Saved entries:
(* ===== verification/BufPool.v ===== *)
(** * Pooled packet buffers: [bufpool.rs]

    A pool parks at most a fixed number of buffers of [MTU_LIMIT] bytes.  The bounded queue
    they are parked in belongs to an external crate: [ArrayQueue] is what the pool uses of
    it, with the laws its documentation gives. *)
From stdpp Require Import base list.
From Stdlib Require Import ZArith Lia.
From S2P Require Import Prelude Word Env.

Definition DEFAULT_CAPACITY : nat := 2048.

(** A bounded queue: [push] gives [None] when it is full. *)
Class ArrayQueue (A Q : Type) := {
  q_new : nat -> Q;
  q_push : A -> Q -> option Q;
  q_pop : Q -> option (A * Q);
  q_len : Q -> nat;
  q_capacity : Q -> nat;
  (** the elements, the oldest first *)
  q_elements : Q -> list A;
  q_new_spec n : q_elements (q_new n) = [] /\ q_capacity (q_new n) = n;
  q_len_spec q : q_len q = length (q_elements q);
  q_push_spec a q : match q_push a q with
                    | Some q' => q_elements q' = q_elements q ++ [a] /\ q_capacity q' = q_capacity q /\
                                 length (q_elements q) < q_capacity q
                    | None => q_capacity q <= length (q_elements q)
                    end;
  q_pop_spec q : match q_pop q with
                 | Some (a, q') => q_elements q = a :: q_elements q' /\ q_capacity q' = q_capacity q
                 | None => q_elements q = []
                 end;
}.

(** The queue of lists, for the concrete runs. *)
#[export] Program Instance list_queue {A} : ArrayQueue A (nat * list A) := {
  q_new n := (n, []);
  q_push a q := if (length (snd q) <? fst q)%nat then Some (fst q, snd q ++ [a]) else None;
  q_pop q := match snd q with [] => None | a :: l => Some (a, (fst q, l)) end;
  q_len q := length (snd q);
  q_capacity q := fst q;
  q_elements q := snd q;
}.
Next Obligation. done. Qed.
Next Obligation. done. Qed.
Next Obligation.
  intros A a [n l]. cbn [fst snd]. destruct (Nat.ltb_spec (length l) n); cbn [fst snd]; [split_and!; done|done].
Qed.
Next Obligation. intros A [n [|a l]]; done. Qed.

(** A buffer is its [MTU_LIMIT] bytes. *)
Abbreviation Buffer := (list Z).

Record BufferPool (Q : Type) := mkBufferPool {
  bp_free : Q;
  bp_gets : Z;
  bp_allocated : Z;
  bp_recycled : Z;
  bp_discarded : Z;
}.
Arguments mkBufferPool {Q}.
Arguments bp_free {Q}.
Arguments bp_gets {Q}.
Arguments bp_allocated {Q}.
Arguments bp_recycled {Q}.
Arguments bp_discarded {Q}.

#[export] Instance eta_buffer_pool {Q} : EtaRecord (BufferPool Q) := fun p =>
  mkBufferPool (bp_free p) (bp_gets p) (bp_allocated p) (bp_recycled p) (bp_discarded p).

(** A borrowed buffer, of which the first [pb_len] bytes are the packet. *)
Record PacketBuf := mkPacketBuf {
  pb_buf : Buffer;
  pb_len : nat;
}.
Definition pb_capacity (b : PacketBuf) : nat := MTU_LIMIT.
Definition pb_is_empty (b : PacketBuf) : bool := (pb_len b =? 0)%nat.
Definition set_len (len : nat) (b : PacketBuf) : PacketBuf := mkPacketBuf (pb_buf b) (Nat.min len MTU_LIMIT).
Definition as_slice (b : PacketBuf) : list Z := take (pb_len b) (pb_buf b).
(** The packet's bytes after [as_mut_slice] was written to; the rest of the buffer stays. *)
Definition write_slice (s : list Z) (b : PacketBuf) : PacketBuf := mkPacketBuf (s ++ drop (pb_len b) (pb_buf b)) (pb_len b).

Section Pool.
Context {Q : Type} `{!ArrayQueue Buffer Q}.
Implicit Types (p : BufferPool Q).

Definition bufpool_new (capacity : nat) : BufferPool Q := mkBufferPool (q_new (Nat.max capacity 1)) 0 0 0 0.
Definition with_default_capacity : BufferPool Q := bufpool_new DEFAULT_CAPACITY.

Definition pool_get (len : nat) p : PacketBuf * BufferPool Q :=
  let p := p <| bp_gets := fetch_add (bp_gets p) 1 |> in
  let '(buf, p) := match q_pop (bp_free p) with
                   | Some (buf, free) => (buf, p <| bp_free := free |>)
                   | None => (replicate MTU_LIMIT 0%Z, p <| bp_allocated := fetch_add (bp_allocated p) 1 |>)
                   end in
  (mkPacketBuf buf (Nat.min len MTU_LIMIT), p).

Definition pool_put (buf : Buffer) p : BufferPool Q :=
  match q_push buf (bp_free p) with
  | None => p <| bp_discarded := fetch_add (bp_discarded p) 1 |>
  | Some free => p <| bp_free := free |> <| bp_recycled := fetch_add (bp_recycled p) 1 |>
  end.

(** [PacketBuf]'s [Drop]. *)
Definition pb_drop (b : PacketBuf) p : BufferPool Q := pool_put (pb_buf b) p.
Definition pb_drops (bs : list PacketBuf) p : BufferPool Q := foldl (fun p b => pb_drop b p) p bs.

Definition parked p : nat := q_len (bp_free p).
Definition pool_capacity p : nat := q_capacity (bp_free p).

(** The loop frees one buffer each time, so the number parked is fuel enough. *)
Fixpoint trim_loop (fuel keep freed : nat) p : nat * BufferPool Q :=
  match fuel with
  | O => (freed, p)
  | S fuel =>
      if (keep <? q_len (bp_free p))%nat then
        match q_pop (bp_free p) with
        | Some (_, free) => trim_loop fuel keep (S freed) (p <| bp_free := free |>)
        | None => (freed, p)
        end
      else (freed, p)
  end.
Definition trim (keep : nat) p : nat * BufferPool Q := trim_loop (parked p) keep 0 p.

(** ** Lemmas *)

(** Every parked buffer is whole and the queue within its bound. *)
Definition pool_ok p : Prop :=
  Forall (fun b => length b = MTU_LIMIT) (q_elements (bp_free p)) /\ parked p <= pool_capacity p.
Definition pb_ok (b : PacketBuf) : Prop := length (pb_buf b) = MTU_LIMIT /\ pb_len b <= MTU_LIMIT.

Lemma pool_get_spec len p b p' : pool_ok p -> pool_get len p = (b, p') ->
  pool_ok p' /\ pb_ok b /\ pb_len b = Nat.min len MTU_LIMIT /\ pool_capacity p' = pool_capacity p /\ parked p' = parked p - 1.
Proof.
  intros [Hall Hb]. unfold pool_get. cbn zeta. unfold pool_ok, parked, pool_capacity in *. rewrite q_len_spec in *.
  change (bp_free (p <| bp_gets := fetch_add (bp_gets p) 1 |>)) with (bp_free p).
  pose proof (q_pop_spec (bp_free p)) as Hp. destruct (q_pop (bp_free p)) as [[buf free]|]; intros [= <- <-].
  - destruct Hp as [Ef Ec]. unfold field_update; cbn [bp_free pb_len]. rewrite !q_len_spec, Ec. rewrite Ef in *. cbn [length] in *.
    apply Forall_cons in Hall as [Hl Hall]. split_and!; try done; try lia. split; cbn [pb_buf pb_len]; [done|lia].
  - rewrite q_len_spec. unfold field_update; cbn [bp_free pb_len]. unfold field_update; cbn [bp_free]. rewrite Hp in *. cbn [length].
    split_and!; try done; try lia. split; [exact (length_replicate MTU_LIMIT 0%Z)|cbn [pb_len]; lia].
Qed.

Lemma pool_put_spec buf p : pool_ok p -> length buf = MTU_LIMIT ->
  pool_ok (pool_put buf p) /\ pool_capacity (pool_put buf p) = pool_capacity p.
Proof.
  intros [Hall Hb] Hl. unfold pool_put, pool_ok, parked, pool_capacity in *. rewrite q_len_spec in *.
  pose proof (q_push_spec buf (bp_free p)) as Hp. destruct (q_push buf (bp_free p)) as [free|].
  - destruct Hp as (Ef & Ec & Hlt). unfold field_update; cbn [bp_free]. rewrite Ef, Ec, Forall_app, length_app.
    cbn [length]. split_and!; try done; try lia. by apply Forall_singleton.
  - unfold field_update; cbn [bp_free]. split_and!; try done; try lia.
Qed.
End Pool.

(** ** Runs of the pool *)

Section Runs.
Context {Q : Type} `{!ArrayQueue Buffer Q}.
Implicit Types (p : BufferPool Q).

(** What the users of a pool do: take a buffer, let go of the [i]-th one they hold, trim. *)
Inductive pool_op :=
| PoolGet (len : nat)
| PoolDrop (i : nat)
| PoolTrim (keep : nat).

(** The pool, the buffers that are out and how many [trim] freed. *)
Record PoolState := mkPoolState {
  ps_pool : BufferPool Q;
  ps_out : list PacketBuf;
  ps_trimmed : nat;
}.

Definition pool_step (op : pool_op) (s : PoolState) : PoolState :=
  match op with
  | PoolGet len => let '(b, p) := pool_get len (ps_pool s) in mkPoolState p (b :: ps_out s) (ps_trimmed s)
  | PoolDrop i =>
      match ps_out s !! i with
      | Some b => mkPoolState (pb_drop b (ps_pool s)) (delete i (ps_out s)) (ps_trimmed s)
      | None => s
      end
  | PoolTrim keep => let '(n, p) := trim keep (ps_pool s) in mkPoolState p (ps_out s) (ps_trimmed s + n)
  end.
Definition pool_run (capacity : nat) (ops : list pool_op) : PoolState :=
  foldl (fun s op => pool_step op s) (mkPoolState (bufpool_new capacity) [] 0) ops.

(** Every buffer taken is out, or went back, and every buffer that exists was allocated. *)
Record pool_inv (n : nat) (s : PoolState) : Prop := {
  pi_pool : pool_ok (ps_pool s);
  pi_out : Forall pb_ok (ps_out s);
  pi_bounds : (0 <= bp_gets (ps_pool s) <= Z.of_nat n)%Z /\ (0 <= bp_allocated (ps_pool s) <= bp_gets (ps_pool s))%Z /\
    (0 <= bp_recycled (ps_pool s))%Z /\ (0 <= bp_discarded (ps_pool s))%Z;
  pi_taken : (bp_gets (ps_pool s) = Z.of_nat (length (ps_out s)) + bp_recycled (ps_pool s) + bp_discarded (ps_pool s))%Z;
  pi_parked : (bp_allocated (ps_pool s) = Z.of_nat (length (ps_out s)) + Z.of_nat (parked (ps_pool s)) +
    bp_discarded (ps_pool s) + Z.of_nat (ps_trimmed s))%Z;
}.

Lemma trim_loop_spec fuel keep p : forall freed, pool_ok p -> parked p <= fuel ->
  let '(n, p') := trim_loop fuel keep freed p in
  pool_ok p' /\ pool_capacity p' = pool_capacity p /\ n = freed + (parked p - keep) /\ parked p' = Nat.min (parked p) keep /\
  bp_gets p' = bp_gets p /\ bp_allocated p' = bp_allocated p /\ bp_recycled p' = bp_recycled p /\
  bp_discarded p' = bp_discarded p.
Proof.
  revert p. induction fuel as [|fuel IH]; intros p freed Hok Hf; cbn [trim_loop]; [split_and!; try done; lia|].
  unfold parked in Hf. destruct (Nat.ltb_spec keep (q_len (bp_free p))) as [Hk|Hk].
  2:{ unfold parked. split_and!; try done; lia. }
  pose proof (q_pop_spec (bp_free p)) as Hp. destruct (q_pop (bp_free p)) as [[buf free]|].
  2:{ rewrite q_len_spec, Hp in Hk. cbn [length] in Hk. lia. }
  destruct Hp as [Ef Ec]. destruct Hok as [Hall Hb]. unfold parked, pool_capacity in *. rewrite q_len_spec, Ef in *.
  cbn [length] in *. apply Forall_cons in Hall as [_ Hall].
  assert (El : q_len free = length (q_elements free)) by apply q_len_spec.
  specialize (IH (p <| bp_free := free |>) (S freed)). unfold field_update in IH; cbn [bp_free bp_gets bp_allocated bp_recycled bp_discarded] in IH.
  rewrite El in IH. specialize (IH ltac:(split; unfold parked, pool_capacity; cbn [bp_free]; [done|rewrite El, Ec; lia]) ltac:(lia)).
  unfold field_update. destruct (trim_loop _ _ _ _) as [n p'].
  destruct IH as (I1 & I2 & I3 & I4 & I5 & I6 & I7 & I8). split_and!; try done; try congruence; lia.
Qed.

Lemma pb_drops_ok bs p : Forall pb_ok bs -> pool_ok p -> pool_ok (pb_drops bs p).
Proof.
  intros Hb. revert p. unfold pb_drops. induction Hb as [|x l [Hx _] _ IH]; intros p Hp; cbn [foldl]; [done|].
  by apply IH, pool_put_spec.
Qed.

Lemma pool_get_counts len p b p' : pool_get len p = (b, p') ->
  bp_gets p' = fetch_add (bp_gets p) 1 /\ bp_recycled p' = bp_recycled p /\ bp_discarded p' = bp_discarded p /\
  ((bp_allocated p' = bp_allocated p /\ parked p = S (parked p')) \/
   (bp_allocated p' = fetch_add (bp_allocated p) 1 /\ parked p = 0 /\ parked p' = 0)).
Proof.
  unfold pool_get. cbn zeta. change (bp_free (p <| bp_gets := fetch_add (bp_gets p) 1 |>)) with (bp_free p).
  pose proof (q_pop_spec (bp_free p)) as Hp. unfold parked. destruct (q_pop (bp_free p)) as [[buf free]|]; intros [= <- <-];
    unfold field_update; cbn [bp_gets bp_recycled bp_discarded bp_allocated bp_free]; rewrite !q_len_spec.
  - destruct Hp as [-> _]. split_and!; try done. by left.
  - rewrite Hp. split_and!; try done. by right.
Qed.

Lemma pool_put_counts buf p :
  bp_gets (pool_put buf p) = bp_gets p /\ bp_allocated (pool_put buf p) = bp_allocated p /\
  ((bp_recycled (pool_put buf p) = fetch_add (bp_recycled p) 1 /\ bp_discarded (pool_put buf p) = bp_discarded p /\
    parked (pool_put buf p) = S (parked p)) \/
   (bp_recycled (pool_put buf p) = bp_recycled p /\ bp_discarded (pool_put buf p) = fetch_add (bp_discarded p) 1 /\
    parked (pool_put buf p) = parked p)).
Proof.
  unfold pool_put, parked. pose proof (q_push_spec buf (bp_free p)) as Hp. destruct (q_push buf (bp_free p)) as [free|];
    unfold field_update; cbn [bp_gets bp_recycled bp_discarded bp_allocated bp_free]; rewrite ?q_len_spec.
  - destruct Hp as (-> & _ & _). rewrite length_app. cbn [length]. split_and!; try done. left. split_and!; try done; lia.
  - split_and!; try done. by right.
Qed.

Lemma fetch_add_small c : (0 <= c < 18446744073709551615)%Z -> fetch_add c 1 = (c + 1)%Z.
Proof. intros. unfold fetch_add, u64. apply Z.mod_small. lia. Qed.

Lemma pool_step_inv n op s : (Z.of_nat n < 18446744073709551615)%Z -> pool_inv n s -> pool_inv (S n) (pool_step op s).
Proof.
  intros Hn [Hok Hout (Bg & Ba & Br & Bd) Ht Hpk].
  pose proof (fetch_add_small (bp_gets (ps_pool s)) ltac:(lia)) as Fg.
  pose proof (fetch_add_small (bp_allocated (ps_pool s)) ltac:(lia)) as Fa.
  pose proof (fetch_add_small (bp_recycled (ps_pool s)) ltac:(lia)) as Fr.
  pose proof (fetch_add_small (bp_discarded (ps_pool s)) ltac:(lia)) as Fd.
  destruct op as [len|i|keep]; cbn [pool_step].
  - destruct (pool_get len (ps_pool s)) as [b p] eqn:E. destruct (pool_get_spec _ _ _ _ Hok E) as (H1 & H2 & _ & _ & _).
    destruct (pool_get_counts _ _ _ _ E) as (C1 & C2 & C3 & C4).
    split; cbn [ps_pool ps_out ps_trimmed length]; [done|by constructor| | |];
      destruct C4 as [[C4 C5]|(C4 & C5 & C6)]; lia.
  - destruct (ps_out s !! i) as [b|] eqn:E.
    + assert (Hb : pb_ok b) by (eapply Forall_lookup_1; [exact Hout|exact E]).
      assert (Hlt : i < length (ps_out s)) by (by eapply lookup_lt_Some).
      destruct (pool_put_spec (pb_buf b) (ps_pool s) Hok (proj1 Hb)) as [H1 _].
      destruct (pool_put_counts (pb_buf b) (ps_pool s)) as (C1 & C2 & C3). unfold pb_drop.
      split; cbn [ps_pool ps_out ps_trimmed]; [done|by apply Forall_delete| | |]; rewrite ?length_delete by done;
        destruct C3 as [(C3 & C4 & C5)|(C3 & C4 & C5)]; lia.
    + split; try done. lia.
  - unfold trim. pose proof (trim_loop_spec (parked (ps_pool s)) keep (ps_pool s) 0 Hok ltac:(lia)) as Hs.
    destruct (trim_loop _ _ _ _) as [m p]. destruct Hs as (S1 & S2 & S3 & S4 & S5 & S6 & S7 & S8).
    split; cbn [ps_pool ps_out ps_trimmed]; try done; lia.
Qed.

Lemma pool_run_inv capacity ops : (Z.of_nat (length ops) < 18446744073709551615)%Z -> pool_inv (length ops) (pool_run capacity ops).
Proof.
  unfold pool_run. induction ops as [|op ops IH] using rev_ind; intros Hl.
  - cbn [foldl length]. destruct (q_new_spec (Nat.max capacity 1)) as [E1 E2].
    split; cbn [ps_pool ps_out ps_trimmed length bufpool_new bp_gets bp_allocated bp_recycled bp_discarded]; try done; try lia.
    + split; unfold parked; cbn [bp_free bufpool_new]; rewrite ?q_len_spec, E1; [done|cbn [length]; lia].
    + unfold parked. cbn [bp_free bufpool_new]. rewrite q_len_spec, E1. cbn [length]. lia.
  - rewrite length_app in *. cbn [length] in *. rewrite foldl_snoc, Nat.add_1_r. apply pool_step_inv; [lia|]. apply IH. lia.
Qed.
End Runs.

What needs to be done:
List all lines from the entries that include the word "specialize".

Answer to this problem:
  specialize (IH (p <| bp_free := free |>) (S freed)). unfold field_update in IH; cbn [bp_free bp_gets bp_allocated bp_recycled bp_discarded] in IH.
  rewrite El in IH. specialize (IH ltac:(split; unfold parked, pool_capacity; cbn [bp_free]; [done|rewrite El, Ec; lia]) ltac:(lia)).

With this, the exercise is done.